Unsere drei großen Sonntagszeitungen sind ja bekanntlich eher auf der konservativen Seite des politischen Spektrums angesiedelt. Aber was die letzte FAS auf Seite 36 präsentierte, hat mich dann doch fast aus dem Sessel gehauen: „Sonnenenergie verbrennt Geld“ lautete die Schlagzeile, darunter: „Jeder Solararbeitsplatz kostet die Deutschen 205.000 Euro. Das ist er nicht wert.“ Uff!

Der Artikel basiert auf einem aktuellen Paper des Rheinisch-Westfälischen Instituts für Wirtschaftsforschung in Essen, „Germany’s Solar Cell Promotion – Dark Clouds on the Horizon“. Darin werden im Wesentlichen folgende Kritikpunkte formuliert, die der FAS-Artikel als „mutig, aber nicht unplausibel“ bezeichnet:

  • Das Erneuerbare-Energien-Gesetz (EEG) ist im Vergleich zum europäischen Emissions-Handels-System (ETS) bei der Reduzierung von Emissionen ineffizienter.
  • Photovoltaik ist im jetzigen Stadium nicht subventionswürdig, da die Technik noch nicht ausgereift genug ist. Die Subvention über das EEG wirkt sogar innovationshemmend.
  • Die Arbeitsplätze, die in der Solarenergie-Branche entstanden sind, gehen auf Kosten von Arbeitsplätzen in der herkömmlichen Energie-Branche.
  • 2006 wurde jeder der 35.000 Solar-Arbeitsplätze mit umgerechnet 205.000 Euro subventioniert.

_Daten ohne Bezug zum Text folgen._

(** The function body.  Each f-string is built before the logger is
    called, and building it can raise: the messages that print
    [page_num] or [zone] are evaluated as statements of their own.  The
    handler prints [page_num] too, outside any [try]. *)
Definition extract_text_from_zone_body (pdf_path : str) (page_num : Z)
           (zone : Z * Z * Z * Z) (language : str) : M str unit :=
  let pdf_path := os_path_normpath env pdf_path in
  try_except
    (when (negb (os_path_exists env pdf_path))
          (logger_error (py "PDF-Datei nicht gefunden für Zone-OCR: " ++ pdf_path) false ;;
           return_ empty_str) ;;
     s_page <- format_int page_num ;;
     s_zone <- format_zone zone ;;
     logger_debug (py "OCR-Zone-Extraktion: " ++ pdf_path ++ py ", Seite "
                   ++ s_page ++ py ", Zone " ++ s_zone) ;;
     let poppler_path := poppler_dir in
     images <- call (EvConvertFromPath pdf_path 300 (Some page_num) (Some page_num)
                                       poppler_path)
                    (convert_from_path env pdf_path 300 (Some page_num) (Some page_num)
                                       poppler_path) ;;
     match images with
     | [] =>
         s_page <- format_int page_num ;;
         logger_warning (py "Keine Bilder aus PDF-Seite " ++ s_page
                         ++ py " konvertiert") ;;
         return_ empty_str
     | image :: _ =>
         let '(x, y, w, h) := zone in
         cropped <- call (EvCrop (x, y, x + w, y + h)%Z)
                         (image_crop env image (x, y, x + w, y + h)%Z) ;;
         preprocessed_cropped <- _preprocess_image_for_ocr cropped ;;
         text <- call (EvImageToString language custom_config)
                      (image_to_string env preprocessed_cropped language custom_config) ;;
         let result := strip text in
         logger_debug (py "Zone-OCR Ergebnis: '" ++ slice_to 50 result ++ py "...' ("
                       ++ str_of_nat (List.length result) ++ py " Zeichen)") ;;
         return_ result
     end)
    (fun e =>
       s_page <- format_int page_num ;;
       logger_error (py "Fehler bei Zone OCR für " ++ os_path_basename env pdf_path
                     ++ py ", Seite " ++ s_page ++ py ": " ++ exn_str e) true ;;
       return_ empty_str).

Die Autoren des Papers wundern sich schließlich, dass angesichts dessen noch keine „heiße öffentliche und politische Debatte“ über die Solarenergie in Deutschland entbrannt ist. Und der FAS-Autor sekundiert: „Für eine umweltpolitische Maßnahme, die den Kohlendioxidausstoß in Deutschland nicht verringert und netto – wenn überhaupt – nur wenige Arbeitsplätze schafft, ist das viel sinnlos verbranntes Geld.“

Fehlt nur noch die Schlussfolgerung: Deutschland braucht dringend den Ausstieg aus der Solarenergie.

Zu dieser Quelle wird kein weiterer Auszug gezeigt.